中古紙ジャケCDが手元に届いて目を疑った。LPより曲数が少ない、しかも曲目が異なる。ただしジャケットは全く同じ。LPとCDのライナーノーツを読み比べながら、状況が見えて来た。所有していたLPはオリジナル盤ではなかったのだ。このアルバムは、スイングジャーナル主催ジャズ・ディスク大賞「日本ジャズ賞」を受賞。来日していたチャーリー・マリアーノは、1968年1月16日の授賞式に渡辺貞夫と出席。同月21日に受賞記念のセッションを行なった。ドラマーが富樫雅彦から渡辺文男に交代したが、他のメンバーは同じ。LPのB面がこのセッションに入れ替えられ、再発されたことになる。LPのライナーノーツを担当した油井正一氏は、このことに一切触れていない(1974年8月付け)。これは手抜きだ。そして、CD化に際しては、本来のアルバムに受賞記念セッションを加えるべきだった。

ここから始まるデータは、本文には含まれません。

Lemma size_decimal z : 0 <= z < 2 ^ 31 → size (decimal z) <= 32.
Proof.
  intros Hz. assert (∀ d, length (bs (NilEmpty.string_of_uint d)) = nb_digits d) as Hl.
  { unfold bs, list_byte_of_string. intros d. rewrite length_map. induction d; simpl; [done|..]; by rewrite IHd. }
  assert (∀ d, (length (bs (NilZero.string_of_uint d)) <= S (nb_digits d))%nat) as Hl'.
  { intros d. destruct d; [done|..]; unfold NilZero.string_of_uint; rewrite Hl; lia. }
  unfold decimal, size. destruct z as [|p|p]; [done| |lia]. etransitivity; [apply inj_le, Hl'|]. cbn [Z.to_N N.to_uint].
  assert (nb_digits (Pos.to_uint p) <= 31)%nat; [|lia]. unfold Pos.to_uint, Decimal.rev. rewrite nb_digits_revapp. pose proof (nb_digits_pos p). cbn [nb_digits].
  pose proof (Pos.size_nat_monotone p (2 ^ 31 - 1) ) as Hm. change (Pos.size_nat (2 ^ 31 - 1)) with 31%nat in Hm.
  destruct (Pos.lt_total p (2 ^ 31 - 1)) as [|[->|]]; [specialize (Hm ltac:(done)); lia|simpl in *; lia|lia].
Qed.

Lemma entry_sizes (l : list (bytes * bytes)) n kv : entries_size l < n → kv ∈ l → size kv.1 < n ∧ size kv.2 < n.
Proof.
  intros Hl Hkv. assert (∀ l : list (bytes * bytes), 0 <= entries_size l) as Hpos.
  { induction l0 as [|e l0 IH]; simpl; [done|]. pose proof (size_nonneg e.1). pose proof (size_nonneg e.2). lia. }
  assert (size kv.1 + size kv.2 <= entries_size l) as Hle; [|pose proof (size_nonneg kv.1); pose proof (size_nonneg kv.2); lia].
  clear Hl. induction l as [|e l IH]; [by apply not_elem_of_nil in Hkv|]. simpl. pose proof (Hpos l). pose proof (size_nonneg e.1). pose proof (size_nonneg e.2).
  apply elem_of_cons in Hkv as [->|Hkv]; [lia|]. specialize (IH Hkv). lia.
Qed.

(** The windows of a filter block are those of the offsets. *)
Lemma build_windows {policy : FilterPolicy} {FL : FilterPolicyLaws policy} hi : ∀ blocks b gs ks lo,
  BuilderFacts.represents b gs ks → BuilderFacts.offsets_from lo blocks → size gs <= lo / kFilterBase → (∀ x, x ∈ blocks → x.1 <= hi) → lo <= hi →
  ∃ gs' ks', BuilderFacts.represents (foldl BuilderFacts.build_block b blocks) gs' ks' ∧ size gs' <= hi / kFilterBase.
Proof.
  induction blocks as [|[a new] blocks IH]; intros b gs ks lo Hb Hlo Hsz Hin Hle.
  - exists gs, ks. split; [done|]. etransitivity; [done|]. by apply Z.div_le_mono.
  - destruct Hlo as [Hlo Hrest]. assert (lo / kFilterBase <= a / kFilterBase) by (by apply Z.div_le_mono).
    destruct (BuilderFacts.build_block_spec b gs ks a new Hb ltac:(lia)) as (gs1 & ks1 & H1 & H2 & _).
    apply (IH _ gs1 ks1 a H1 Hrest); [lia|intros x Hx; apply Hin; by right|apply (Hin (a, new)); left].
Qed.

Lemma ReturnFilters_windows {policy : FilterPolicy} {FL : FilterPolicyLaws policy} b gs ks gs' : BuilderFacts.represents b gs ks →
  BuilderFacts.represents (Builder.ReturnFilters b).1 gs' [] → size gs' <= size gs + 1.
Proof.
  intros Hb H. assert (∀ gs gs', BuilderFacts.offsets_of gs = BuilderFacts.offsets_of gs' → size gs = size gs') as Hinj.
  { intros g g' E. unfold size. by rewrite <-BuilderFacts.length_offsets_of, E, BuilderFacts.length_offsets_of. }
  pose proof Hb as (_ & Hs & _ & Ho & _). destruct H as (_ & _ & _ & H & _). unfold Builder.ReturnFilters in H. rewrite Hs in H.
  destruct ks as [|k ks]; simpl in H.
  - rewrite Ho in H. apply Hinj in H. lia.
  - pose proof (BuilderFacts.represents_GenerateFilter b gs (k :: ks) Hb) as (_ & _ & _ & Ho' & _). rewrite Ho' in H. apply Hinj in H.
    rewrite size_app in H. change (size [k :: ks]) with 1 in H. lia.
Qed.

Section Opened.
  Context {P : Port} {PL : PortLaws P} {D : IoCost} (o : TableOptions) (Ho : known_compression (t_compression o)).
  Context {L : ComparatorLaws (t_comparator o)} (HI : 1 <= t_block_restart_interval o).
  Context (HP : ∀ name policy, t_filter_policy o = Some (name, policy) → FilterPolicyLaws policy).
  Context (kvs : list (bytes * bytes)) (blocks : list (list (bytes * bytes))) (idx : list (bytes * bytes)).
  Context (HT : table_blocks o kvs blocks idx) (HS : keys_sorted (C := t_comparator o) kvs) (HW : weight kvs < 2 ^ 31).

Abbreviation C := (t_comparator o).
Abbreviation interval := (t_block_restart_interval o).
Abbreviation file := (table_file o blocks idx).

Context (HF : size file < 2 ^ 32).

(** ** The index *)

Lemma block_of i e : idx !! i = Some e → ∃ b, blocks !! i = Some b.
Proof using HT.
  destruct HT as (_ & _ & _ & E). intros Hi%lookup_lt_Some. rewrite E in Hi. by apply lookup_lt_is_Some_2 in Hi.
Qed.

Lemma data_size i : size (data_blocks o (take i blocks)) < 2 ^ 31.
Proof using PL Ho HT HW.
  clear HS; destruct HT as (<- & Hne & _). pose proof (size_data_blocks o Ho (take i blocks) (Forall_take _ _ _ Hne)) as H.
  rewrite <-(take_drop i blocks) in HW at 1. rewrite concat_app, weight_app in HW. pose proof (weight_nonneg (concat (drop i blocks))). lia.
Qed.

Lemma block_weight i b : blocks !! i = Some b → weight b <= weight kvs.
Proof using HT.
  clear HS HW; destruct HT as (<- & _). intros Hi. rewrite <-(take_drop_middle _ _ _ Hi), concat_app, concat_cons, !weight_app.
  pose proof (weight_nonneg (concat (take i blocks))). pose proof (weight_nonneg (concat (drop (S i) blocks))). lia.
Qed.

Lemma stored_size i b : blocks !! i = Some b → 0 <= size (stored o (build_block interval b)).1 < 2 ^ 32.
Proof using PL Ho HT HW.
  intros Hi. pose proof (block_weight i b Hi). destruct (stored_spec o Ho (build_block interval b) true) as (Hle & _).
  pose proof (size_build_block interval b). pose proof (entries_weight b). pose proof (size_nonneg b).
  pose proof (size_nonneg (stored o (build_block interval b)).1). lia.
Qed.

Lemma handle_good i b bh : blocks !! i = Some b → handles o 0 blocks !! i = Some bh → handle_ok bh.
Proof using PL Ho HT HW.
  intros Hi Hh. rewrite (handles_at o blocks i b 0 Hi) in Hh. injection Hh as <-. pose proof (data_size i). pose proof (stored_size i b Hi).
  pose proof (size_nonneg (data_blocks o (take i blocks))). split; cbn [bh_offset bh_size]; range_lia.
Qed.

Lemma idx_entry i sep h : idx !! i = Some (sep, h) → ∃ b, blocks !! i = Some b ∧
  h = BlockHandle_EncodeTo (MkHandle (size (data_blocks o (take i blocks))) (size (stored o (build_block interval b)).1)) [] ∧
  BlockHandle_DecodeFrom h = Ok (MkHandle (size (data_blocks o (take i blocks))) (size (stored o (build_block interval b)).1), []).
Proof using PL Ho HT HW.
  intros Hi. pose proof HT as (_ & _ & [_ Hidx] & _). destruct (Hidx i sep h Hi) as (b & Hb & (bh & Hh & ->) & _). exists b. split; [done|].
  pose proof (handle_good i b bh Hb Hh) as Hok. rewrite (handles_at o blocks i b 0 Hb) in Hh. injection Hh as <-. split; [done|].
  rewrite <-(app_nil_r (BlockHandle_EncodeTo _ [])). by apply BlockHandle_Decode_Encode.
Qed.

Lemma idx_weight : Forall2 (λ e b, size e.1 + size e.2 + 19 <= weight b) idx blocks.
Proof using PL Ho HT HW.
  pose proof HT as (_ & _ & [_ Hidx] & El). apply Forall2_same_length_lookup_2; [done|]. intros i [sep h] b Hi Hb.
  destruct (Hidx i sep h Hi) as (b' & Hb' & (bh & Hh & ->) & (kv & Hkv & Hsz) & _). assert (b' = b) as -> by congruence.
  pose proof (weight_elem kv b Hkv). pose proof (size_BlockHandle_EncodeTo bh (handle_good i b bh Hb Hh)). pose proof (size_nonneg kv.2).
  unfold kMaxEncodedLength in *. cbn [fst snd]. lia.
Qed.

Lemma idx_entries_size : entries_size idx <= weight kvs.
Proof using PL Ho HT HW.
  pose proof idx_weight as H. clear HS; destruct HT as (<- & _). clear -H. induction H as [|e b l k He _ IH]; [done|]. simpl. rewrite weight_app. lia.
Qed.

Lemma separates_blocks : separates C idx blocks.
Proof using HT.
  pose proof HT as (_ & _ & [_ Hidx] & _). intros i sep h b Hi Hb. destruct (Hidx i sep h Hi) as (b' & Hb' & _ & _ & H1 & H2 & _).
  assert (b' = b) as -> by congruence. done.
Qed.

Lemma idx_sorted : keys_sorted (C := C) idx.
Proof using HT L.
  pose proof HT as (_ & Hne & _ & _). intros i j e e' Hij Hi Hj. destruct e as [s h], e' as [s' h'].
  destruct (block_of i _ Hi) as [b Hb]. destruct (block_of j _ Hj) as [b' Hb']. pose proof (proj1 (Forall_lookup _ _) Hne j b' Hb') as Hb'ne.
  destruct b' as [|kv b']; [done|]. destruct (separates_blocks i s h b Hi Hb) as [_ H1]. destruct (separates_blocks j s' h' _ Hj Hb') as [H2 _].
  cbn [fst]. apply (Compare_lt_le_trans _ kv.1); [eapply H1; [exact Hij|exact Hb'|left]|apply H2; left].
Qed.

(** ** Reading the blocks *)

Lemma ReadBlock_data i sep h b v : idx !! i = Some (sep, h) → blocks !! i = Some b →
  ∃ c, ReadBlock (StringSource file) v (MkHandle (size (data_blocks o (take i blocks))) (size (stored o (build_block interval b)).1)) = Ok c ∧
    data c = build_block interval b.
Proof using PL Ho HF.
  intros Hi Hb. assert (∃ post, file = data_blocks o (take i blocks) ++ on_disk o (build_block interval b) ++ post) as [post E].
  { eexists. unfold table_file, data_blocks. rewrite <-(take_drop_middle _ _ _ Hb) at 1. rewrite fmap_app, concat_app, fmap_cons, concat_cons.
    rewrite <-!app_assoc. f_equal. }
  rewrite E in HF |- *. apply (ReadBlock_on_disk o Ho). lia.
Qed.

Lemma block_sorted i b : blocks !! i = Some b → keys_sorted (C := C) b.
Proof using HT HS.
  intros Hb. pose proof HT as (E & _). intros m n kv kv' Hmn Hm Hn. pose proof (lookup_lt_Some _ _ _ Hm). pose proof (lookup_lt_Some _ _ _ Hn).
  apply (HS (offset blocks i + m)%nat (offset blocks i + n)%nat); [lia|..]; rewrite <-E, (offset_at _ _ _ _ Hb) by done; done.
Qed.

Lemma built_reads B (i : Z) (l : list (bytes * bytes)) : 1 <= i → keys_sorted (C := C) l → entries_size l <= weight kvs →
  ∃ it, block_iterator (NewBlock (build_block i l)) = it ∧ @reads _ (Data_ops C) B C l it None.
Proof using L HW.
  intros Hi Hs Hl. pose proof (size_build_block i l). destruct (build_block_reads B C i l Hi Hs) as (it & E & Hr).
  - intros kv. apply entry_sizes. lia.
  - lia.
  - eexists. split; [done|]. unfold block_iterator. rewrite E. by apply reads_inr.
Qed.

(** ** The open table *)

(** The reader's filter, if there is a policy, is loaded from the file. *)
Definition filter_post : bytes := on_disk o (meta_raw o blocks) ++ on_disk o (build_block 1 idx) ++ Footer_EncodeTo (footer_of o blocks idx) [].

1965年11月にバークリー音楽院から帰国し、約1年半後に録音されたアルバム。自信をつけたナベサダと、これからの自分のジャズに一種の迷いがあるナベサダが交錯している感じだ。自分のジャズではなく、今求められているジャズを演じるナベサダがここにいる。ここが、ナベサダとしての本当の意味での出発点になったのだと思う。
CD
1. Iberian Waltz
2. I Thought About You
3. Stone Garden Of Ryoanji
4. God Has Mercy
LP
1. Iberian Waltz
2. I Thought About You
3. Palisades
4. Lament
5. You Are My Heart's Delight
CD: All Tracks, LP: Tracks 1 & 2
渡辺貞夫 - alto saxophone (except track 2), flute (track 3), indian-flute (track 4)
Charlie Mariano - alto saxophone, nagasvaram (track 4)
菊地雅章 - piano
原田政長 - bass
富樫雅彦 - drums
Recorded on June 28, 1967 at Teichiku Kaikan Studio, Tokyo.
LP: Tracks 3, 4 & 5
渡辺貞夫 - alto saxophone
Charlie Mariano - alto saxophone (except track 3)
菊地雅章 - piano
原田政長 - bass
渡辺文男 - drums
Recorded on January 21, 1968 at Teichiku Kaikan Studio, Tokyo.